Your objective :: Among the lines of the material below, count those holding "Theorem". Report the number by itself.

^^^^^^^^^^^^^^^^

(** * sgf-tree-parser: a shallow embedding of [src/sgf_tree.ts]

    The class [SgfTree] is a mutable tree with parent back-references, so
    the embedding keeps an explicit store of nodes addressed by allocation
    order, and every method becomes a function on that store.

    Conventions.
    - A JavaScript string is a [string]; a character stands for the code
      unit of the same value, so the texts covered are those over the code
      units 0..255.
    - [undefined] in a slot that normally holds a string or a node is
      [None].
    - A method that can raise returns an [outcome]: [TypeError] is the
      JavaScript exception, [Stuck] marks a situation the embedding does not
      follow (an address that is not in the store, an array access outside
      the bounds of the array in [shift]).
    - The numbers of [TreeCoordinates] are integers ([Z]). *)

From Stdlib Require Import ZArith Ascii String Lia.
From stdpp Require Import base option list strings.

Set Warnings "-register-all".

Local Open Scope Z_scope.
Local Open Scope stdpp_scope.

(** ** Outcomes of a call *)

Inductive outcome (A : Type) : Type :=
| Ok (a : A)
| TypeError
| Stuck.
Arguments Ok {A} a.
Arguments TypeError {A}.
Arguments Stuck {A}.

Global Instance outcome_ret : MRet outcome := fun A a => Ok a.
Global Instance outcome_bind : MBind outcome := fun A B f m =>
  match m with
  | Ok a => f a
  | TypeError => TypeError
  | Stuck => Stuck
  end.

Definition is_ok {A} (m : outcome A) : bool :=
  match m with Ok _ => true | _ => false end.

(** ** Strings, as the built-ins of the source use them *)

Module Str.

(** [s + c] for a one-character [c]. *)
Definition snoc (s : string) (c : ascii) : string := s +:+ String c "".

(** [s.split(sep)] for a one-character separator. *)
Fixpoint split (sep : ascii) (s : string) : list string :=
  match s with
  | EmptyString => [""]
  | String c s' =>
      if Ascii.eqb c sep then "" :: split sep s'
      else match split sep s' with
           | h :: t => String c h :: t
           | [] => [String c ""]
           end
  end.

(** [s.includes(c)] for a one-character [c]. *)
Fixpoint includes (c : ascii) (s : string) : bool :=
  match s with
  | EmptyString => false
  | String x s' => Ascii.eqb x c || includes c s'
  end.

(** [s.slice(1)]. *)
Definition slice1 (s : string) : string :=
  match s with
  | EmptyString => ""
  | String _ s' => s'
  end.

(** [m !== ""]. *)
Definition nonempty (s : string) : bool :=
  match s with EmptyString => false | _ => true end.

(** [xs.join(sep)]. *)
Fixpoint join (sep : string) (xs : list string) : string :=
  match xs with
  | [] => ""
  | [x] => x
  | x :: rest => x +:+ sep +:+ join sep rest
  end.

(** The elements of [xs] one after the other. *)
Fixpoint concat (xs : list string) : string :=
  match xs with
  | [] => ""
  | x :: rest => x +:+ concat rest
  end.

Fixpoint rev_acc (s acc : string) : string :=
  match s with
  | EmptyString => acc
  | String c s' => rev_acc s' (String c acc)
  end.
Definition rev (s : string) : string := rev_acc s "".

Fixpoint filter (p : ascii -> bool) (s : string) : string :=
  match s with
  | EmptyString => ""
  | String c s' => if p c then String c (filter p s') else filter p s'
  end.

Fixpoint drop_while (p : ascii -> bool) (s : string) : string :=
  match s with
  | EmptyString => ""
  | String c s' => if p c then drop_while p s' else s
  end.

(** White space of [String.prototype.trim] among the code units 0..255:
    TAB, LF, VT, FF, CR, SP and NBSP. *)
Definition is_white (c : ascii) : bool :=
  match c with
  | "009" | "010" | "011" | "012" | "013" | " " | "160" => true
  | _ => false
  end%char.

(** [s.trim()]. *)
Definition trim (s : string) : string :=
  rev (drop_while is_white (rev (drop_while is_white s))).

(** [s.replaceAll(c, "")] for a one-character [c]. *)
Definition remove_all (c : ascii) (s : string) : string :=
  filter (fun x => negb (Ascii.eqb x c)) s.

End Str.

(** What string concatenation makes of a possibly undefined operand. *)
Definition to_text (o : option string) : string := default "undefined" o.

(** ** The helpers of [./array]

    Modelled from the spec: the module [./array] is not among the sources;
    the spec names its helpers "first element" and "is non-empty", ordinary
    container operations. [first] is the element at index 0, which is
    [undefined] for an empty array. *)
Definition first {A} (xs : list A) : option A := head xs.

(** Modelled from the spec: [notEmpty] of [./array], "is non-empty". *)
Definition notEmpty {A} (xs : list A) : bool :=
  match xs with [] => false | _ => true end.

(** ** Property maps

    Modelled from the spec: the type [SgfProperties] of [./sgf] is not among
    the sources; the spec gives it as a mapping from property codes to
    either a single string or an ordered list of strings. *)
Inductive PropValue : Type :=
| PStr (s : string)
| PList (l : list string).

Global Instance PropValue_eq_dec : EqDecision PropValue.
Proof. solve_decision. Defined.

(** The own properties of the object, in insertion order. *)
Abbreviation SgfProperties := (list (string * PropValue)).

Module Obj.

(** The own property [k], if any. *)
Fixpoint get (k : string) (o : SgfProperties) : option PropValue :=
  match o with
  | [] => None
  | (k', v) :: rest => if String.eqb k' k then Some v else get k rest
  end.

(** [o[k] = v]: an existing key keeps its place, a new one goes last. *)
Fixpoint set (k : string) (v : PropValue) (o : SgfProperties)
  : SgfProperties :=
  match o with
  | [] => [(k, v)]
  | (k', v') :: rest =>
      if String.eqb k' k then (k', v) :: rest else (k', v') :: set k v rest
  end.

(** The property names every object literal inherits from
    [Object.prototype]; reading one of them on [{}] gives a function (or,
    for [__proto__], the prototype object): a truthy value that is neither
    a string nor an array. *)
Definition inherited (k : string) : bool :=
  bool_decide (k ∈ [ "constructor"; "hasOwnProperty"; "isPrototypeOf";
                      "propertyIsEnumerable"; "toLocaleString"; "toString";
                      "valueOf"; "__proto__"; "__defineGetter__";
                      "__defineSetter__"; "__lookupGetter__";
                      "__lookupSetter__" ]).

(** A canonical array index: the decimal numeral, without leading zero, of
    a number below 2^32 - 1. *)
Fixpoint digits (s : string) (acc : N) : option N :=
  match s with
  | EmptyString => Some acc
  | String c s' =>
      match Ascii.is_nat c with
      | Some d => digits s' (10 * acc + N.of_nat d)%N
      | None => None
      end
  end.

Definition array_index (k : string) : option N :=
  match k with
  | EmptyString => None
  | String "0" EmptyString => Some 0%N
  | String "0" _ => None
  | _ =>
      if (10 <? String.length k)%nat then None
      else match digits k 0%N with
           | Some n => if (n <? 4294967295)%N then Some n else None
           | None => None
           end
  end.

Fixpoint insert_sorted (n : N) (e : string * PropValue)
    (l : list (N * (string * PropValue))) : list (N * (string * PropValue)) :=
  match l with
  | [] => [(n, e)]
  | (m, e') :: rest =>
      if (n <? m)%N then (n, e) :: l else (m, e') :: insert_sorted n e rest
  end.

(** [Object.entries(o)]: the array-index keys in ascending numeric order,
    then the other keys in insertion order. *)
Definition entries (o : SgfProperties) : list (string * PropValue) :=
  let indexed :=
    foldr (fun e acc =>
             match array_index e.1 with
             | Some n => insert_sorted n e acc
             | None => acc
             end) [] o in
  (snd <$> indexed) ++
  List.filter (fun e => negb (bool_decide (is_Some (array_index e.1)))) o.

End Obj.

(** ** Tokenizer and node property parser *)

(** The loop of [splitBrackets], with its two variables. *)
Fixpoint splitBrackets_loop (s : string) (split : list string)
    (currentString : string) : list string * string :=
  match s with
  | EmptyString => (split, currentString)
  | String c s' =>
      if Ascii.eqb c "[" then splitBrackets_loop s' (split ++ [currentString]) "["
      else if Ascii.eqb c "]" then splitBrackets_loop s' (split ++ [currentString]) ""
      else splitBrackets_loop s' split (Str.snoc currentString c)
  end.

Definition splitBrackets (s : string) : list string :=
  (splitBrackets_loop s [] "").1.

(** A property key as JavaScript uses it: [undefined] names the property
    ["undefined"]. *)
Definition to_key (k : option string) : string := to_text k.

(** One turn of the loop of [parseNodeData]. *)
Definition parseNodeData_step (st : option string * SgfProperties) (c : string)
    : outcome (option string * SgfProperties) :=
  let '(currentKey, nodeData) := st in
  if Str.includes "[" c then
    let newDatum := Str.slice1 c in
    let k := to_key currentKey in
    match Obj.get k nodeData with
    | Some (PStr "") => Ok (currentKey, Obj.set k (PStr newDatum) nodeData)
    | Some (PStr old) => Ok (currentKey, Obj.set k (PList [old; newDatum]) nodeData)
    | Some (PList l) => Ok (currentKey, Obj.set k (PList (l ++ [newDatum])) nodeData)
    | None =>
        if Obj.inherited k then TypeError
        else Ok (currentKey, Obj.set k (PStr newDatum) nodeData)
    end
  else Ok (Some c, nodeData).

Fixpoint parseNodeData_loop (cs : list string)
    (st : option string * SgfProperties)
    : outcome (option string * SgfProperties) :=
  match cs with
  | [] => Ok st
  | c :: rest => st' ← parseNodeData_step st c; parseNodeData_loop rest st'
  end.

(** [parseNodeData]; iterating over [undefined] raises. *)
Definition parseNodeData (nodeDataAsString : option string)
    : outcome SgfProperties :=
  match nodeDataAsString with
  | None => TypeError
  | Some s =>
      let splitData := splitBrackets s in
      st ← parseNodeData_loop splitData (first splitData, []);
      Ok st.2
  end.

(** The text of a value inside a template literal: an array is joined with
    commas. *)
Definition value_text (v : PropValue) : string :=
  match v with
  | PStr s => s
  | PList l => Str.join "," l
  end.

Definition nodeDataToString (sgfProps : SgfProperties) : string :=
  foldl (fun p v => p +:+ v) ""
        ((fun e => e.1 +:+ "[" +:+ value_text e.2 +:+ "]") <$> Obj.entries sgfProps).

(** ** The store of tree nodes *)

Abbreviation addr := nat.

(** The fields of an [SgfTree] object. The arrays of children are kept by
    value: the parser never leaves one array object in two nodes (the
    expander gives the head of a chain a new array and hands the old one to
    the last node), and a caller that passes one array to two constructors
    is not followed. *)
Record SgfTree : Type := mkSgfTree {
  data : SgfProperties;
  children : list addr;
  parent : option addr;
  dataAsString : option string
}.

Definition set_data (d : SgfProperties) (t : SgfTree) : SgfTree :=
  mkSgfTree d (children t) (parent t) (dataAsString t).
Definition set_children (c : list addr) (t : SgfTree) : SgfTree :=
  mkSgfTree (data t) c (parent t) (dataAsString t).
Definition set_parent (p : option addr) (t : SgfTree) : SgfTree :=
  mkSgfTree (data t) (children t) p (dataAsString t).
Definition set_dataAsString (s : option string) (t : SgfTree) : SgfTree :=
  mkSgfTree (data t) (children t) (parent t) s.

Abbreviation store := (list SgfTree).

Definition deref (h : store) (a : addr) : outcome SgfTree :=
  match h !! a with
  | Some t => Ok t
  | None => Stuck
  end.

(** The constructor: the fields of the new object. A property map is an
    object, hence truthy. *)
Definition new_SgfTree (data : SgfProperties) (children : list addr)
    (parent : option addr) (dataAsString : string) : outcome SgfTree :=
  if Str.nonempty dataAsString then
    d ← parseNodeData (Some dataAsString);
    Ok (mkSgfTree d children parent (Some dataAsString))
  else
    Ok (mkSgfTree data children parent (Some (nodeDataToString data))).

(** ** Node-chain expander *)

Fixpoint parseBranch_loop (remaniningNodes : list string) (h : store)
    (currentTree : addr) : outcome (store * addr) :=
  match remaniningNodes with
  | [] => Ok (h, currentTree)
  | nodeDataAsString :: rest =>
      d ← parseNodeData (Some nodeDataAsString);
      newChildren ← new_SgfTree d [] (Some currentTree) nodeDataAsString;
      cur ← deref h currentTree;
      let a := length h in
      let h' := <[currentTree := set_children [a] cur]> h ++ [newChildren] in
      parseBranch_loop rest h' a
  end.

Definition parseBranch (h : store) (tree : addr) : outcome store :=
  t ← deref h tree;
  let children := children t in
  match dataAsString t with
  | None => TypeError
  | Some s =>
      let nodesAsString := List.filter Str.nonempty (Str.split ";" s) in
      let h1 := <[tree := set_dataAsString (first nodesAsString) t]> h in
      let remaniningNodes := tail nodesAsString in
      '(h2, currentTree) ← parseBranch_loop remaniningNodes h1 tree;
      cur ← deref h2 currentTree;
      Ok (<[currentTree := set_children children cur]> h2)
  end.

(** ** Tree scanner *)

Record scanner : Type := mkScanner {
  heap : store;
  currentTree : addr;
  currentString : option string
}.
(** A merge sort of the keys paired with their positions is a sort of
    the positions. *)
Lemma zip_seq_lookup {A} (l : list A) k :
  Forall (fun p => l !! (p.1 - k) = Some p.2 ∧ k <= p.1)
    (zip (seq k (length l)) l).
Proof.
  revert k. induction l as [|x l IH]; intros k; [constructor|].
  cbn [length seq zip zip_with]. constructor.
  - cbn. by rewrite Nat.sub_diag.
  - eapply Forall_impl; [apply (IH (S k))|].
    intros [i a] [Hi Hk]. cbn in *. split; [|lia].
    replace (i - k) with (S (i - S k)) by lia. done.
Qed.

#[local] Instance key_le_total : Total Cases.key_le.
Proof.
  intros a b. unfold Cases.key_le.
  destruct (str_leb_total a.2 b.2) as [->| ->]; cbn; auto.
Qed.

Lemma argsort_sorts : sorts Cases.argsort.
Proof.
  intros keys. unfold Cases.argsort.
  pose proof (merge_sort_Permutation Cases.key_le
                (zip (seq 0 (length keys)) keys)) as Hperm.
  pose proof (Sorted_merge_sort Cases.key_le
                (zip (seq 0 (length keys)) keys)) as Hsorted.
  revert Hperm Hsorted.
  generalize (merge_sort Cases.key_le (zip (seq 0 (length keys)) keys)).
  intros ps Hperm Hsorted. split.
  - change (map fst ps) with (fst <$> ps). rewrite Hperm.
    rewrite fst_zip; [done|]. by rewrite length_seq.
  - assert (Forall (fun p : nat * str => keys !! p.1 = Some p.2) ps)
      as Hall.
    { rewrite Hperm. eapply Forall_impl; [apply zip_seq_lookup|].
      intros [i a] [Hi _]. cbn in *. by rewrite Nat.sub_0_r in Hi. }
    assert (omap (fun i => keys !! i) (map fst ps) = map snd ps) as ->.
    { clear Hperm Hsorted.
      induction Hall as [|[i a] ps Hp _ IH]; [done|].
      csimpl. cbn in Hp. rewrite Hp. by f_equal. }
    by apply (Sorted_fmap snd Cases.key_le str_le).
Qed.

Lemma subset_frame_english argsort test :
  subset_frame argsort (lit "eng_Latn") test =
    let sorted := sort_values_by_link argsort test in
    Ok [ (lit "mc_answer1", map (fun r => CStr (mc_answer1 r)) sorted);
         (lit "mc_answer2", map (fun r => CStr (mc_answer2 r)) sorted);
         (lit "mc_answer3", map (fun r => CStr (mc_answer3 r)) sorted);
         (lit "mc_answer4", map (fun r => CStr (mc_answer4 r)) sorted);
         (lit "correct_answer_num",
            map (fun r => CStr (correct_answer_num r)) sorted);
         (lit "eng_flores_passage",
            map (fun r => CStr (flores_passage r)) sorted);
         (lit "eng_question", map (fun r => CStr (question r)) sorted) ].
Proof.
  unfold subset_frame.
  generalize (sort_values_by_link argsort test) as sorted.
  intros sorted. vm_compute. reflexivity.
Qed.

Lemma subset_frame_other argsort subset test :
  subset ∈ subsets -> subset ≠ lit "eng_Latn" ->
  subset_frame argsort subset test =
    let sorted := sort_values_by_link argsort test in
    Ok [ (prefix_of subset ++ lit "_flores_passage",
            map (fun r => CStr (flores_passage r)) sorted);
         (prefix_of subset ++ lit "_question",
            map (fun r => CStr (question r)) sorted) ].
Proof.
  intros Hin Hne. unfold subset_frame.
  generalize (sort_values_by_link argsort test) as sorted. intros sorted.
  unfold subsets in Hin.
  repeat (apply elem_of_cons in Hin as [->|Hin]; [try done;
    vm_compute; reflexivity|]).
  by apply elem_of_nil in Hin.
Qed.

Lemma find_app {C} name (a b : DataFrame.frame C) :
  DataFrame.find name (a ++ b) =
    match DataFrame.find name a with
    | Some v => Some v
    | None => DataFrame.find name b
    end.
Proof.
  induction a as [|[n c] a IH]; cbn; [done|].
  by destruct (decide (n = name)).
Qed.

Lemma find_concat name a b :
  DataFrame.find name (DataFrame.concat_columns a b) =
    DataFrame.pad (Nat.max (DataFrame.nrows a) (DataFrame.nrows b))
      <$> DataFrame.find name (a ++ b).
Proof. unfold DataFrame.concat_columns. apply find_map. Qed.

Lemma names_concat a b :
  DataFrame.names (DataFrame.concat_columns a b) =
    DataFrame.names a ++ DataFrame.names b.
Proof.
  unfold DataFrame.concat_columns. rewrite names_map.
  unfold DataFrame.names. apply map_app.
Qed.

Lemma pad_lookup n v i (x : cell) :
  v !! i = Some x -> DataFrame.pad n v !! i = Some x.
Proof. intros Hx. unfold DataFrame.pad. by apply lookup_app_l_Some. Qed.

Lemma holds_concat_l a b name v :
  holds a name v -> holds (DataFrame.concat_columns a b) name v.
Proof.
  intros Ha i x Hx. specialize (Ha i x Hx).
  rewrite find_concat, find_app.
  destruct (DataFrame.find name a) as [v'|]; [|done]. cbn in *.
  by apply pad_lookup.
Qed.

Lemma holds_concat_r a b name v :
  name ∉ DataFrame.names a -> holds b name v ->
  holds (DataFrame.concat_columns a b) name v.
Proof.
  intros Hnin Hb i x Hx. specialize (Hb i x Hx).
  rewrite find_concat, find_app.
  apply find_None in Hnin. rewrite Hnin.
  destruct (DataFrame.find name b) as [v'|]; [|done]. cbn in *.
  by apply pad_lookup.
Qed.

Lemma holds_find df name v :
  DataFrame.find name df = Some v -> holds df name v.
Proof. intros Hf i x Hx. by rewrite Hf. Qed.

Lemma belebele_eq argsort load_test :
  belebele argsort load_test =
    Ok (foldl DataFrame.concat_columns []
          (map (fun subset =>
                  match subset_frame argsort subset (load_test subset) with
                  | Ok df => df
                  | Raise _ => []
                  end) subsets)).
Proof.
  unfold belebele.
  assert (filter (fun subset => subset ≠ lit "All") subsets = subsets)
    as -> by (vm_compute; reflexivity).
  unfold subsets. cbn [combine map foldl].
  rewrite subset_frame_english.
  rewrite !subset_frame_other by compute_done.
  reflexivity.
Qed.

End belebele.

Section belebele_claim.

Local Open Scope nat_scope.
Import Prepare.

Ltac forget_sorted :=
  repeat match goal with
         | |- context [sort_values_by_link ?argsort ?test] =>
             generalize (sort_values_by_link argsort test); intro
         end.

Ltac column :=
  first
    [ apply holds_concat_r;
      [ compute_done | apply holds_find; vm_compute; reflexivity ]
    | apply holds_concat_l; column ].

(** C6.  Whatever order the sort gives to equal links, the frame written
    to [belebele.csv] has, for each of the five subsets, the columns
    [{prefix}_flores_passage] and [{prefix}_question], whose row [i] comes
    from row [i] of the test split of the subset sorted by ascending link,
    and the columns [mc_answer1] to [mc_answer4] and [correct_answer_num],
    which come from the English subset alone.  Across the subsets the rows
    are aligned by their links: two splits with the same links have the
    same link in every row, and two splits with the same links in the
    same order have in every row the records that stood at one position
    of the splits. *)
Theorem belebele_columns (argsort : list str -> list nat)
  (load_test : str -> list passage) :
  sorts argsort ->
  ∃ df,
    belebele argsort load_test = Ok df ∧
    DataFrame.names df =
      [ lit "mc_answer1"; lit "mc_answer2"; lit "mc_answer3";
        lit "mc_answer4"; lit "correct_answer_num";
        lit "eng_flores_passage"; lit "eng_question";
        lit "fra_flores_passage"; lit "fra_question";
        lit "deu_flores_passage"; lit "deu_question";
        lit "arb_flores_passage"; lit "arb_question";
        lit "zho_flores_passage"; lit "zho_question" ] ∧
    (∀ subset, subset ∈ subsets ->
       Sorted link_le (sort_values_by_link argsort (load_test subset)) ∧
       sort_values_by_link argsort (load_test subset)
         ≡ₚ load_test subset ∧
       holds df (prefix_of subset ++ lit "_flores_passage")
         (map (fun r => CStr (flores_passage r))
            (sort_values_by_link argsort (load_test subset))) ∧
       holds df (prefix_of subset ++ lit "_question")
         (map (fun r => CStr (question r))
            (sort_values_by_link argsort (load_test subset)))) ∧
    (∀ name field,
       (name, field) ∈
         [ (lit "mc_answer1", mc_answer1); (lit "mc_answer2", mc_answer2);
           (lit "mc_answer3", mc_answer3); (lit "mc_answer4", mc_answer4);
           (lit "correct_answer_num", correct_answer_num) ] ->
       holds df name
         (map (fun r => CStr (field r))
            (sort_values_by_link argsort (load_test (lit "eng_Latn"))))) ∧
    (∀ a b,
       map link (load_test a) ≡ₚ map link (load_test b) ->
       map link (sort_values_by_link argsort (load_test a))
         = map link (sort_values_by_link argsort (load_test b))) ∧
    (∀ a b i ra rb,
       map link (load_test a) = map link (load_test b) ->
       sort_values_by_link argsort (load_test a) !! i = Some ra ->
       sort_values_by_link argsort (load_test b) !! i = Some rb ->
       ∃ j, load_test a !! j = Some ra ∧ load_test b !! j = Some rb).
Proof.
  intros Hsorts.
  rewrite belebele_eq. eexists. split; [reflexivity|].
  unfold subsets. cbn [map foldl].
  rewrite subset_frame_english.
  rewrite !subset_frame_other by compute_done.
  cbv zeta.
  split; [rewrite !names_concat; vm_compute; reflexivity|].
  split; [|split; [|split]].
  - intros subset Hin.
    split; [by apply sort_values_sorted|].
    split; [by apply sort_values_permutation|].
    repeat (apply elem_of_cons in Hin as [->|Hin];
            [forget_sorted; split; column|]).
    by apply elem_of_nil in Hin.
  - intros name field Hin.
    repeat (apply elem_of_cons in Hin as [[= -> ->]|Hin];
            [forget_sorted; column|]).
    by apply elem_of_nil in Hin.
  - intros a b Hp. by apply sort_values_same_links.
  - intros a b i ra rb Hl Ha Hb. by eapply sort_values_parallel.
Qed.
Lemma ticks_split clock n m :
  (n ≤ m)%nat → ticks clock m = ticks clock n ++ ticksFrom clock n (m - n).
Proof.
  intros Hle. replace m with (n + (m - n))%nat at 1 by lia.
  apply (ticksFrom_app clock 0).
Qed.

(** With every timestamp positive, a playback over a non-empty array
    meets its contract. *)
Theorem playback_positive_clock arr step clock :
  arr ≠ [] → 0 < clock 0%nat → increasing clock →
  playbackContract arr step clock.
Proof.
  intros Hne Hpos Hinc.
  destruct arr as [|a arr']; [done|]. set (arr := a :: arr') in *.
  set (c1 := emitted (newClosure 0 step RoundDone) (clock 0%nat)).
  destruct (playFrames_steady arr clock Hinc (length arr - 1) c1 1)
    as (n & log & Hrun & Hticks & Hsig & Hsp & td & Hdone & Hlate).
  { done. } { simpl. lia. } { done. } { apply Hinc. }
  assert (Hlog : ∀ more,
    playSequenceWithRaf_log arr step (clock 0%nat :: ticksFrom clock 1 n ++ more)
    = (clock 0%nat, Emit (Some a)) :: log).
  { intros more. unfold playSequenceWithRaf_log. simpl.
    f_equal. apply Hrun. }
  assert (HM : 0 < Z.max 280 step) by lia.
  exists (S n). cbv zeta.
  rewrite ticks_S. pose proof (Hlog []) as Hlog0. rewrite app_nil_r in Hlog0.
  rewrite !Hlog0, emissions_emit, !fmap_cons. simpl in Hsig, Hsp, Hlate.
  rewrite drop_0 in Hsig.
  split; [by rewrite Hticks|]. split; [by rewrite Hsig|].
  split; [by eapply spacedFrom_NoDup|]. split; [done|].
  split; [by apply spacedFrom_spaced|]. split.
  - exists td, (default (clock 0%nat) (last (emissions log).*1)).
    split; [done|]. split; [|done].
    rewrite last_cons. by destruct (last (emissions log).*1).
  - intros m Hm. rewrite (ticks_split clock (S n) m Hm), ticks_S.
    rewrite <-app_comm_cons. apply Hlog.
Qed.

^^^^^^^^^^^^^^^^

Response below :: 2